In all likelihood if inspections and reports are done at New York State’s prisons, we will learn of similar, and quite possibly worse, failures in the state prison system. When COVID-19 first hit, the New York City undertook efforts to reduce its jail population, though these efforts have now been undone as a backlog of cases and rollbacks of bail reforms have increased the number of people held at Rikers back to pre-COVID levels. The State of New York, however, did not even take these initial steps.
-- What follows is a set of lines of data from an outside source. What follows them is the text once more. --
Lemma to_SHORT_id z : is_SHORT z -> to_SHORT z = z.
Proof.
  unfold is_SHORT, to_SHORT, SHORT_MIN, SHORT_MAX. intros Hz.
  rewrite Z.mod_small; lia.
Qed.

Lemma wrap32_small z : 0 <= z <= UINT_MAX -> wrap32 z = z.
Proof. unfold wrap32, UINT_MAX. intros Hz. apply Z.mod_small. lia. Qed.

Lemma wrap32_range z : 0 <= wrap32 z <= UINT_MAX.
Proof.
  unfold wrap32, UINT_MAX.
  pose proof (Z.mod_pos_bound z 4294967296 ltac:(lia)). lia.
Qed.

End Win.

(** ** [HwndTerminal]: counting clicks and starting a selection *)

Module Hwnd.
Import Win.

(** [til::point]: a pair of [ptrdiff_t]. *)
Record point := mkPoint { px : Z; py : Z }.

(** [til::size]. *)
Record size := mkSize { width : Z; height : Z }.

Definition point_eqb (a b : point) : bool :=
  (px a =? px b) && (py a =? py b).

Lemma point_eqb_eq a b : point_eqb a b = true <-> a = b.
Proof.
  destruct a as [ax ay], b as [bx b_y]. unfold point_eqb. simpl.
  rewrite andb_true_iff, !Z.eqb_eq. split.
  - intros [-> ->]. reflexivity.
  - intros H. injection H as -> ->. split; reflexivity.
Qed.

(** [point != _lastMouseClickPos], the right operand a [std::optional]:
    an empty optional differs from every point. *)
Definition point_ne_opt (p : point) (o : option point) : bool :=
  match o with
  | Some q => negb (point_eqb p q)
  | None => true
  end.

(** [GET_X_LPARAM] and [GET_Y_LPARAM]: the low and the high word of the
    message parameter, each read as a signed 16-bit number. *)
Definition LOWORD (l : Z) : Z := Z.land l 65535.
Definition HIWORD (l : Z) : Z := Z.land (Z.shiftr l 16) 65535.
Definition GET_X_LPARAM (l : Z) : Z := to_SHORT (LOWORD l).
Definition GET_Y_LPARAM (l : Z) : Z := to_SHORT (HIWORD l).

Definition cursorPosition (lParam : Z) : point :=
  mkPoint (GET_X_LPARAM lParam) (GET_Y_LPARAM lParam).

(** The fields of [HwndTerminal] that the click handling reads and writes
    (HwndTerminal.hpp).  Time points and the multi-click time are counted
    in one unit of the steady clock. *)
Record HwndTerminal := mkHwnd {
  _multiClickTime : Z;
  _multiClickCounter : Z;
  _lastMouseClickTimestamp : Z;
  _lastMouseClickPos : option point;
  _singleClickTouchdownPos : option point
}.

(** [HwndTerminal::_NumberOfClicks]: updates the counter and returns it. *)
Definition _NumberOfClicks (p : point) (timestamp : Z) (h : HwndTerminal)
  : Z * HwndTerminal :=
  let delta := timestamp - _lastMouseClickTimestamp h in
  let counter :=
    if point_ne_opt p (_lastMouseClickPos h) || (delta >? _multiClickTime h)
    then 1
    else wrap32 (_multiClickCounter h + 1) in
  (counter,
   mkHwnd (_multiClickTime h) counter (_lastMouseClickTimestamp h)
          (_lastMouseClickPos h) (_singleClickTouchdownPos h)).

Definition MAX_CLICK_COUNT : Z := 3.

(** The [multiClickMapper] expression of [_StartSelection], in the
    arithmetic of [unsigned int]. *)
Definition multiClickMapper (clickCount : Z) : Z :=
  if clickCount >? MAX_CLICK_COUNT
  then
    let sum := wrap32 (clickCount + MAX_CLICK_COUNT) in
    let pred := wrap32 (sum - 1) in
    wrap32 (pred mod MAX_CLICK_COUNT + 1)
  else clickCount.

Inductive SelectionExpansionMode := Cell | Word | Line.

(** What [_StartSelection] asks of the terminal and of the renderer. *)
Inductive Call :=
| SetBlockSelection (altPressed : bool)
| MultiClickSelection (at_cell : point) (mode : SelectionExpansionMode)
| ClearSelection
| TriggerSelection.

Section StartSelection.

(** [cursorPosition / fontSize] (til/point.h is not among the sources):
    [None] when the checked division throws. *)
Variable point_div : point -> size -> option point.

(** The status [CATCH_RETURN] makes of the exception of the division. *)
Variable hr_of_exception : HRESULT.
(* ===== verification/_CoqProject ===== *)
-Q . S2P
prelude.v
rust_str.v
std_path.v
std_fs.v
fs_facts.v
path_guard.v
db.v
journal_store.v
proposal_types.v
decision.v
auto_approval.v
glob.v
rule_definition.v
rule_engine.v
analyzer.v
browse.v
index_sql.v
tables.v
outbox.v
desk.v
managed_roots.v
roots_facts.v
roots_props.v
file_index.v
proposal.v
cleanliness.v
agent.v
network.v
agent_work.v
office.v
outbox_processor.v
command_processor.v
delivery_facts.v
approval_store.v
auto_cleanup.v
precondition.v
trash.v
execute.v
history.v
file_ops.v
undo.v
engine_safety.v
engine_guard.v
journal_facts.v
engine.v
execution_processor.v
delegation.v
auto_facts.v
command_facts.v
desk_db.v
execution_facts.v
move_undo.v
trash_facts.v
file_ops_facts.v
index_facts.v
index_scan.v
index_engine.v
index_page.v
reports.v
watcher.v
watcher_lifecycle.v
agent_files.v
file_browse.v
file_transfer.v
policy_glob.v
smart_cache_store.v
smart_cache_list.v
smart_cache_facts.v
documents.v
work_limiter.v
agent_sync.v
agent_chat.v
room_sync.v
overlay.v
background.v
replay_facts.v
background_facts.v
command_line.v
folder_commands.v
agent_commands.v
(* ===== verification/rust_str.v ===== *)
(** Strings and integers of the Rust standard library, and the parsing of what was printed. *)
From Stdlib Require Import ZArith Lia Ascii.
From stdpp Require Import strings pretty gmap functions option list.
From S2P Require Import prelude.

Open Scope string_scope.
Open Scope list_scope.


(** * Strings and integers of the Rust standard library.

    A Rust [String] is its UTF-8 bytes, here a Rocq [string].  Operations that
    the standard library defines on bytes ([to_ascii_lowercase], [contains],
    [starts_with], comparison) are functions on the bytes; those it defines on
    [char] ([trim], [chars]) go through [chars], which cuts the bytes into the
    encodings of the code points.  Integers are [Z] with explicit casts. *)

From Stdlib Require String.


Abbreviation string := String.string.
Abbreviation String := String.String.

(** * Bytes *)

Lemma sappend_cons c (a b : string) : String c a +:+ b = String c (a +:+ b).
Proof. done. Qed.
Lemma sappend_nil_l (a : string) : "" +:+ a = a.
Proof. done. Qed.
Lemma sappend_assoc (a b c : string) : (a +:+ b) +:+ c = a +:+ (b +:+ c).
Proof. induction a as [|x a IH]; [done|]. by rewrite !sappend_cons, IH. Qed.
Lemma sappend_nil_r (a : string) : a +:+ "" = a.
Proof. induction a as [|x a IH]; [done|]. by rewrite sappend_cons, IH. Qed.

Definition byte_of (c : ascii) : Z := Z.of_N (Ascii.N_of_ascii c).

Fixpoint smap (f : ascii -> ascii) (s : string) : string :=
  match s with "" => "" | String c s' => String (f c) (smap f s') end.

Fixpoint sbytes (s : string) : list ascii :=
  match s with "" => [] | String c s' => c :: sbytes s' end.

(** [str::replace] of one ASCII character by another. *)
Definition replace_char (a b : ascii) (s : string) : string :=
  smap (fun c => if Ascii.eqb c a then b else c) s.

Definition to_ascii_lowercase_byte (c : ascii) : ascii :=
  if (65 <=? byte_of c)%Z && (byte_of c <=? 90)%Z
  then Ascii.ascii_of_N (Ascii.N_of_ascii c + 32) else c.
Definition to_ascii_lowercase (s : string) : string := smap to_ascii_lowercase_byte s.
(** [str::to_lowercase]: the ASCII letters as above; a string with other characters
    goes through the Unicode tables, the parameter [unicode]. *)
Definition is_ascii_str (s : string) : bool :=
  forallb (fun c => (byte_of c <? 128)%Z) (String.list_ascii_of_string s).
Definition str_to_lowercase (unicode : string -> string) (s : string) : string :=
  if is_ascii_str s then to_ascii_lowercase s else unicode s.
Definition eq_ignore_ascii_case (a b : string) : bool :=
  (to_ascii_lowercase a =? to_ascii_lowercase b)%string.

Definition is_empty (s : string) : bool := match s with "" => true | _ => false end.
Definition slen (s : string) : Z := Z.of_nat (String.length s).

(** [str::contains] of one ASCII character. *)
Fixpoint contains_char (a : ascii) (s : string) : bool :=
  match s with "" => false | String c s' => Ascii.eqb c a || contains_char a s' end.
(* ===== verification/std_path.v ===== *)
(** [std::path] on Unix.

    A [Path] or [PathBuf] is its string.  [components] cuts it as the standard
    library does: repeated and trailing separators and inner ["."] segments
    disappear, a leading ["."] of a relative path is [CurDir].  The platform of
    the model is Unix, where no path has a [Prefix] component. *)
From Stdlib Require Import Ascii.
From stdpp Require Import strings pretty gmap functions option list.
Open Scope string_scope.
Open Scope list_scope.
From S2P Require Import prelude rust_str.

Inductive Component :=
| RootDir
| CurDir
| ParentDir
| Normal (s : string).

#[export] Instance Component_eq_dec : EqDecision Component.
Proof. solve_decision. Defined.

Definition component_str (c : Component) : string :=
  match c with RootDir => "/" | CurDir => "." | ParentDir => ".." | Normal s => s end.

Definition is_absolute (p : string) : bool :=
  match p with String c _ => is_slash c | "" => false end.

Definition is_dot (s : string) : bool := (s =? ".")%string.
Definition is_dotdot (s : string) : bool := (s =? "..")%string.

Definition seg_component (s : string) : Component :=
  if is_dotdot s then ParentDir else Normal s.

(** Segments that [components] skips. *)
Definition skipped_seg (s : string) : bool := is_empty s || is_dot s.

Definition inner_components (segs : list string) : list Component :=
  map seg_component (filter (fun s => negb (skipped_seg s)) segs).

(** [Path::components] *)
Definition components (p : string) : list Component :=
  match split_slash p with
  | [] => []
  | s :: segs =>
      if is_absolute p then RootDir :: inner_components segs
      else if is_dot s then CurDir :: inner_components segs
      else inner_components (s :: segs)
  end.

Definition ends_with_slash (p : string) : bool := ends_with p "/".

(** [Path::join] *)
Definition path_join (p q : string) : string :=
  if is_absolute q then q
  else if is_empty p || ends_with_slash p then p +:+ q
  else p +:+ "/" +:+ q.

(** Drops the trailing segments that name no component; [rsegs] is reversed and
    the last of it is the first segment of the path. *)
Fixpoint trim_right (abs : bool) (rsegs : list string) : list string :=
  match rsegs with
  | [] => []
  | s :: r =>
      if is_empty s || (is_dot s && (abs || negb (bool_decide (r = []))))
      then trim_right abs r else rsegs
  end.

(** [Path::parent] *)
Definition path_parent (p : string) : option string :=
  let abs := is_absolute p in
  let body := if abs then match p with String _ p' => p' | "" => "" end else p in
  match trim_right abs (reverse (split_slash body)) with
  | [] => None
  | _ :: r => Some ((if abs then "/" else "") +:+ join "/" (reverse (trim_right abs r)))
  end.

(** [Path::file_name] *)
Definition path_file_name (p : string) : option string :=
  match reverse (components p) with
  | Normal s :: _ => Some s
  | _ => None
  end.

(** The name before and after the last dot; a leading dot starts no extension. *)
Definition rsplit_dot (name : string) : string * option string :=
  if is_dotdot name then (name, None) else
  match reverse (split_on (fun c => Ascii.eqb c ".") name) with
  | ext :: ((_ :: _) as r) =>
      let stem := join "." (reverse r) in
      if is_empty stem then (name, None) else (stem, Some ext)
  | _ => (name, None)
  end.
(** [Path::extension] *)
Definition path_extension (p : string) : option string :=
  match path_file_name p with
  | Some name => snd (rsplit_dot name)
  | None => None
  end.
(** [Path::with_file_name] *)
Definition path_with_file_name (p name : string) : string :=
  match path_file_name p, path_parent p with
  | Some _, Some parent => path_join parent name
  | _, _ => path_join p name
  end.
(** [Path::with_extension] *)
Definition path_with_extension (p ext : string) : string :=
  match path_file_name p with
  | Some name => path_with_file_name p (fst (rsplit_dot name) +:+ "." +:+ ext)
  | None => p
  end.

(** [Path::starts_with] and [Path::strip_prefix] compare components. *)
Fixpoint strip_components (l p : list Component) {struct p} : option (list Component) :=
  match p, l with
  | [], _ => Some l
  | c :: p', d :: l' => if decide (c = d) then strip_components l' p' else None
  | _ :: _, [] => None
  end.
Definition path_strip_prefix (p base : string) : option (list Component) :=
  strip_components (components p) (components base).
Definition path_starts_with (p base : string) : bool :=
  match path_strip_prefix p base with Some _ => true | None => false end.

(** The string of a path given by its absolute segments. *)
Definition abs_path (l : list string) : string := "/" +:+ join "/" l.

(** * Facts about segments *)

Lemma split_on_nonempty f s : split_on f s <> [].
Proof.
  destruct s as [|c s]; simpl; [done|]. destruct (f c); [done|].
  by destruct (split_on f s).
Qed.

Lemma split_slash_app a b :
  split_slash (a +:+ "/" +:+ b) = split_slash a ++ split_slash b.
Proof.
  unfold split_slash. induction a as [|c a IH]; [done|].
  rewrite sappend_cons. simpl. rewrite IH.
  destruct (is_slash c); simpl; [done|].
  destruct (split_on is_slash a) eqn:Ha; [|done].
  by apply split_on_nonempty in Ha.
Qed.

Lemma contains_char_app a s t :
  contains_char a (s +:+ t) = contains_char a s || contains_char a t.
Proof. induction s as [|c s IH]; [done|]. rewrite sappend_cons. simpl. by rewrite IH, orb_assoc. Qed.

(** A segment: what [split_slash] produces and [components] keeps. *)
Definition seg_ok (s : string) : Prop :=
  contains_char "/" s = false /\ is_empty s = false /\ is_dot s = false /\ is_dotdot s = false.

Lemma split_slash_seg s : contains_char "/" s = false -> split_slash s = [s].
Proof.
  unfold split_slash. induction s as [|c s IH]; simpl; [done|].
  unfold is_slash at 1. intros [Hc Hs]%orb_false_iff. rewrite Hc. by rewrite IH.
Qed.

Lemma split_slash_no_slash s : Forall (fun x => contains_char "/" x = false) (split_slash s).
Proof.
  unfold split_slash. induction s as [|c s IH]; simpl; [by repeat constructor|].
  destruct (is_slash c) eqn:Hc; [by constructor|].
  unfold is_slash in Hc.
  destruct (split_on is_slash s) as [|x l].
  - constructor; [simpl; by rewrite Hc|constructor].
  - apply Forall_cons in IH as [Hx Hl]. constructor; [simpl; by rewrite Hc|done].
Qed.

Lemma split_slash_join l :
  l <> [] -> Forall (fun x => contains_char "/" x = false) l ->
  split_slash (join "/" l) = l.
Proof.
  intros Hne Hl. induction Hl as [|x l Hx Hl IH]; [done|].
  destruct l as [|y l]; [by apply split_slash_seg|].
  change (join "/" (x :: y :: l)) with (x +:+ "/" +:+ join "/" (y :: l)).
  rewrite split_slash_app, split_slash_seg, IH by done. done.
Qed.

Lemma inner_components_app l1 l2 :
  inner_components (l1 ++ l2) = inner_components l1 ++ inner_components l2.
Proof. unfold inner_components. by rewrite filter_app, map_app. Qed.

Lemma inner_components_ok l : Forall seg_ok l -> inner_components l = map Normal l.
Proof.
  induction 1 as [|x l (Hs & He & Hd & Hdd) Hl IH]; [done|].
  unfold inner_components in *. rewrite filter_cons.
  rewrite decide_True by (unfold skipped_seg; by rewrite He, Hd).
  simpl. rewrite IH. unfold seg_component. by rewrite Hdd.
Qed.

Lemma components_cons_slash p : components (String "/" p) = RootDir :: inner_components (split_slash p).
Proof. done. Qed.

Lemma components_abs_path l : Forall seg_ok l -> components (abs_path l) = RootDir :: map Normal l.
Proof.
  intros Hl. unfold abs_path. change ("/" +:+ join "/" l) with (String "/" (join "/" l)).
  rewrite components_cons_slash. destruct l as [|x l]; [done|].
  rewrite split_slash_join; [by rewrite inner_components_ok|done|].
  eapply Forall_impl; [exact Hl|]. by intros ? [].
Qed.

(** Appending a segment to a relative path appends its component. *)
Lemma components_relative_app m n :
  is_empty m = false -> is_absolute m = false ->
  components (m +:+ "/" +:+ n) = components m ++ inner_components (split_slash n).
Proof.
  intros He Ha. unfold components.
  assert (is_absolute (m +:+ "/" +:+ n) = false) as -> by (destruct m; [done|by rewrite sappend_cons]).
  rewrite Ha, split_slash_app. destruct (split_slash m) as [|s segs] eqn:Hs; [by apply split_on_nonempty in Hs|].
  simpl. destruct (is_dot s); [by rewrite inner_components_app|].
  change (s :: segs ++ split_slash n) with ((s :: segs) ++ split_slash n). by rewrite inner_components_app.
Qed.
(* ===== verification/db.v ===== *)
(** [tools/file-engine-cli/src/db.rs]: the per-root SQLite database.

    SQLite and [sqlx] are third-party: a database is a state of some type [DB]
    on which the class [SqlDb] gives the two operations the code calls.  The
    statements are the source's own texts.  What the code relies on about them
    is stated as laws by the components that issue them. *)
From Stdlib Require Import ZArith Lia Ascii.
From stdpp Require Import strings pretty gmap functions option list.
From S2P Require Import prelude rust_str std_path std_fs fs_facts.

Open Scope string_scope.
Open Scope list_scope.

Abbreviation sql_row := (list (string * sql_value)).

(** The interface of a database: connecting, executing a statement with its
    bound values, and fetching the rows of a query.  Errors are messages. *)
Class SqlDb (DB : Type) := {
  sql_connect : DB -> result unit string * DB;
  sql_execute : string -> list sql_value -> DB -> result unit string * DB;
  sql_fetch_all : string -> list sql_value -> DB -> result (list sql_row) string * DB;
}.

Definition STATE_DIR : string := ".mousekeeper".
Definition DB_FILE : string := "mousekeeper.db".

Inductive DbError :=
| CreateStateDir (path message : string)
| Open (path message : string)
| Migrate (message : string)
| Query (message : string).

#[export] Instance DbError_eq_dec : EqDecision DbError.
Proof. solve_decision. Defined.

(** [Row::try_get] *)
Fixpoint row_value (r : sql_row) (column : string) : option sql_value :=
  match r with
  | [] => None
  | (c, v) :: r' => if (c =? column)%string then Some v else row_value r' column
  end.
Definition try_get_text (r : sql_row) (column : string) : result string string :=
  match row_value r column with
  | Some (SqlText s) => Ok s
  | Some _ => Err ("error occurred while decoding column " +:+ column)
  | None => Err ("no column found for name: " +:+ column)
  end.
Definition try_get_int (r : sql_row) (column : string) : result Z string :=
  match row_value r column with
  | Some (SqlInt z) => Ok z
  | Some _ => Err ("error occurred while decoding column " +:+ column)
  | None => Err ("no column found for name: " +:+ column)
  end.

Module Db.
(** [impl Display for DbError] *)
Definition fmt (e : DbError) : string :=
  match e with
  | CreateStateDir p m => "cannot create state directory " +:+ p +:+ ": " +:+ m
  | Open p m => "cannot open database " +:+ p +:+ ": " +:+ m
  | Migrate m => "cannot apply schema: " +:+ m
  | Query m => "database query failed: " +:+ m
  end.

Definition db_path_for_root (root : string) : string :=
  path_join (path_join root STATE_DIR) DB_FILE.

(** ** The schema *)
Definition create_file_index : string := "CREATE TABLE IF NOT EXISTS file_index (
            relative_path     TEXT PRIMARY KEY,
            size_bytes        INTEGER NOT NULL,
            modified_unix_ms  INTEGER,
            extension         TEXT,
            file_id           TEXT
        )".
Definition create_file_search_entries : string := "CREATE TABLE IF NOT EXISTS file_search_entries (
            relative_path         TEXT PRIMARY KEY,
            parent_relative_path  TEXT NOT NULL,
            name                  TEXT NOT NULL,
            normalized_name       TEXT NOT NULL,
            entry_type            TEXT NOT NULL CHECK(entry_type IN ('file', 'directory')),
            extension             TEXT,
            size_bytes            INTEGER,
            modified_unix_ms      INTEGER
        )".
Definition create_search_index : string := "CREATE INDEX IF NOT EXISTS file_search_entries_parent_name_idx
         ON file_search_entries(parent_relative_path, normalized_name, relative_path)".
Definition create_file_index_meta : string := "CREATE TABLE IF NOT EXISTS file_index_meta (
            singleton   INTEGER PRIMARY KEY CHECK(singleton = 1),
            generation  INTEGER NOT NULL CHECK(generation >= 0),
            initialized INTEGER NOT NULL DEFAULT 0 CHECK(initialized IN (0, 1))
        )".
Definition insert_file_index_meta : string := "INSERT OR IGNORE INTO file_index_meta(singleton, generation, initialized)
         VALUES (1, 0, 0)".
Definition create_operation_journal : string := "CREATE TABLE IF NOT EXISTS operation_journal (
            seq              INTEGER PRIMARY KEY AUTOINCREMENT,
            operation_id     TEXT NOT NULL,
            status           TEXT NOT NULL,
            action           TEXT NOT NULL,
            from_path        TEXT NOT NULL,
            to_path          TEXT NOT NULL,
            created_unix_ms  INTEGER NOT NULL
        )".
Definition pragma_file_index : string := "PRAGMA table_info(file_index)".
Definition pragma_file_search_entries : string := "PRAGMA table_info(file_search_entries)".
Definition pragma_file_index_meta : string := "PRAGMA table_info(file_index_meta)".
Definition alter_file_id : string := "ALTER TABLE file_index ADD COLUMN file_id TEXT".
Definition alter_extension : string := "ALTER TABLE file_search_entries ADD COLUMN extension TEXT".
Definition alter_initialized : string := "ALTER TABLE file_index_meta
         ADD COLUMN initialized INTEGER NOT NULL DEFAULT 0 CHECK(initialized IN (0, 1))".

Section db.
Context {DB : Type} `{!SqlDb DB}.

(** A call on the database of the file [p]; a statement executed is logged. *)
Definition connect (p : string) : io (world DB) string unit :=
  fun w => let '(r, d) := sql_connect (w_db w p) in (r, set_db p d w).
Definition execute (p sql : string) (binds : list sql_value) : io (world DB) string unit :=
  fun w => let '(r, d) := sql_execute sql binds (w_db w p) in
           (r, if is_ok r then add_log (EvSql p sql binds) (set_db p d w) else set_db p d w).
Definition fetch_all (p sql : string) (binds : list sql_value)
  : io (world DB) string (list sql_row) :=
  fun w => let '(r, d) := sql_fetch_all sql binds (w_db w p) in (r, set_db p d w).

(** The pool is its database's path. *)
Definition open_pool_at (db_path : string) : io (world DB) DbError string :=
  do! match path_parent db_path with
      | Some parent =>
          io_map_err (fun e => CreateStateDir parent (io_error_str e)) (create_dir_all parent)
      | None => io_ret tt
      end;
  do! io_map_err (Open db_path) (connect db_path);
  io_ret db_path.

Definition add_column_if_missing (pool table_info_sql column alter_sql : string)
  : io (world DB) DbError unit :=
  let! rows := io_map_err Migrate (fetch_all pool table_info_sql []) in
  if existsb (fun row => match try_get_text row "name" with
                         | Ok name => (name =? column)%string
                         | Err _ => false
                         end) rows
  then io_ret tt
  else io_map_err Migrate (execute pool alter_sql []).

Definition migrate (pool : string) : io (world DB) DbError unit :=
  do! io_map_err Migrate (execute pool create_file_index []);
  do! add_column_if_missing pool pragma_file_index "file_id" alter_file_id;
  do! io_map_err Migrate (execute pool create_file_search_entries []);
  do! add_column_if_missing pool pragma_file_search_entries "extension" alter_extension;
  do! io_map_err Migrate (execute pool create_search_index []);
  do! io_map_err Migrate (execute pool create_file_index_meta []);
  do! add_column_if_missing pool pragma_file_index_meta "initialized" alter_initialized;
  do! io_map_err Migrate (execute pool insert_file_index_meta []);
  io_map_err Migrate (execute pool create_operation_journal []).

Definition open_root_db (root : string) : io (world DB) DbError string :=
  let db_path := db_path_for_root root in
  let! pool := open_pool_at db_path in
  do! migrate pool;
  io_ret pool.
End db.

(** The statements [migrate] executes and the queries it makes. *)
Definition schema_statements : list string :=
  [create_file_index; alter_file_id; create_file_search_entries; alter_extension;
   create_search_index; create_file_index_meta; alter_initialized; insert_file_index_meta;
   create_operation_journal].
Definition schema_queries : list string :=
  [pragma_file_index; pragma_file_search_entries; pragma_file_index_meta].
End Db.
(* ===== verification/glob.v ===== *)
(** [tools/file-engine-cli/src/rules/glob.rs]: the case-insensitive wildcard
    match of the [name_matches] condition.

    The loop of the code is a step function on its four variables; [Glob.loop]
    runs it with fuel, and [Glob.glob_match] gives it [Glob.glob_fuel] steps, which
    [init_measure] shows to be enough. *)
From Stdlib Require Import ZArith Lia Ascii.
From stdpp Require Import strings pretty gmap functions option list.
From S2P Require Import prelude rust_str.

Open Scope string_scope.
Open Scope list_scope.

Module Glob.
(** The loop's variables. *)
Record state := mkState {
  p : nat;
  t : nat;
  star_pattern : option nat;
  star_text : nat;
}.

Definition at_ (l : list string) (i : nat) (c : string) : bool := bool_decide (l !! i = Some c).

(** One iteration of the first loop, or the [return false] it ends in. *)
Definition step (pattern text : list string) (s : state) : option state :=
  if (p s <? length pattern)%nat
     && (at_ pattern (p s) "?" || bool_decide (pattern !! p s = text !! t s))
  then Some (mkState (S (p s)) (S (t s)) (star_pattern s) (star_text s))
  else if (p s <? length pattern)%nat && at_ pattern (p s) "*"
  then Some (mkState (S (p s)) (t s) (Some (p s)) (t s))
  else match star_pattern s with
       | Some star => Some (mkState (S star) (S (star_text s)) (Some star) (S (star_text s)))
       | None => None
       end.

(** The first loop: the last [p], or [return false]. *)
Inductive outcome := Mismatch | Matched (p : nat) | OutOfFuel.
Fixpoint loop (fuel : nat) (pattern text : list string) (s : state) : outcome :=
  if (t s <? length text)%nat then
    match fuel with
    | O => OutOfFuel
    | S k => match step pattern text s with
             | Some s' => loop k pattern text s'
             | None => Mismatch
             end
    end
  else Matched (p s).

(** The second loop skips the trailing stars from [p]. *)
Definition rest_is_stars (pattern : list string) (p : nat) : bool :=
  forallb (fun c => bool_decide (c = "*")) (drop p pattern).

Definition glob_fuel (pattern text : list string) : nat :=
  (length text + 1) * (length pattern + 2).

Definition glob_match (pattern text : string) : bool :=
  let pattern := chars (to_ascii_lowercase pattern) in
  let text := chars (to_ascii_lowercase text) in
  match loop (glob_fuel pattern text) pattern text (mkState 0 0 None 0) with
  | Matched p => rest_is_stars pattern p
  | Mismatch | OutOfFuel => false
  end.
End Glob.

(** * The reference: what a wildcard pattern means *)

(** [*] matches any run of characters, [?] one character, any other itself. *)
Inductive glob_spec : list string -> list string -> Prop :=
| glob_nil : glob_spec [] []
| glob_star_end ps t : glob_spec ps t -> glob_spec ("*" :: ps) t
| glob_star_more ps c t : glob_spec ("*" :: ps) t -> glob_spec ("*" :: ps) (c :: t)
| glob_one ps c t : glob_spec ps t -> glob_spec ("?" :: ps) (c :: t)
| glob_char ps c t : c <> "*" -> glob_spec ps t -> glob_spec (c :: ps) (c :: t).

(** A pattern character that is no star matches a text character. *)
Definition lit_match (c d : string) : Prop := c <> "*" /\ (c = "?" \/ c = d).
Despite calls from advocacy groups, there were minimal efforts by the state prison system to use the various mechanisms available to it to release individuals at high risk. The results of this inaction are devastating, with 6,076 incarcerated individuals contracting COVID-19 in New York State prisons. 34 have died.
Despite the known risk to people who are incarcerated from COVID-19, New York State has refused to add incarcerated individuals to its list of people eligible for the COVID-19 vaccine. Correctional officers and people who live in other group settings are eligible for the vaccine, but those who are incarcerated are not.
For anyone familiar with the criminal justice system the State’s failure to act is tragically familiar. It reflects the harsh reality that after a person is incarcerated, whether for a technical parole violation, pending trial or after conviction, the state consistently treats that person as someone whose life matters less due solely to their incarceration. People in prison are routinely denied health care even in an ideal circumstances, and during the COVID-19 pandemic the state has and continues to fail those who are incarcerated. There is no public health justification for denying incarcerated individuals’ access to a vaccine that is being given to people living in group settings and working in prisons. There is only the political reality that the state has decided that incarcerated people do not deserve life-saving treatment.
Morally, the State has an absolute duty to protect those it chooses to imprison, but the reality, as our own practice shows all too often, is far removed from that ideals. COVID-19 has thrown this reality into sharp relief, and highlighted New York and the nation’s continuing failure to protect the health of those in prison.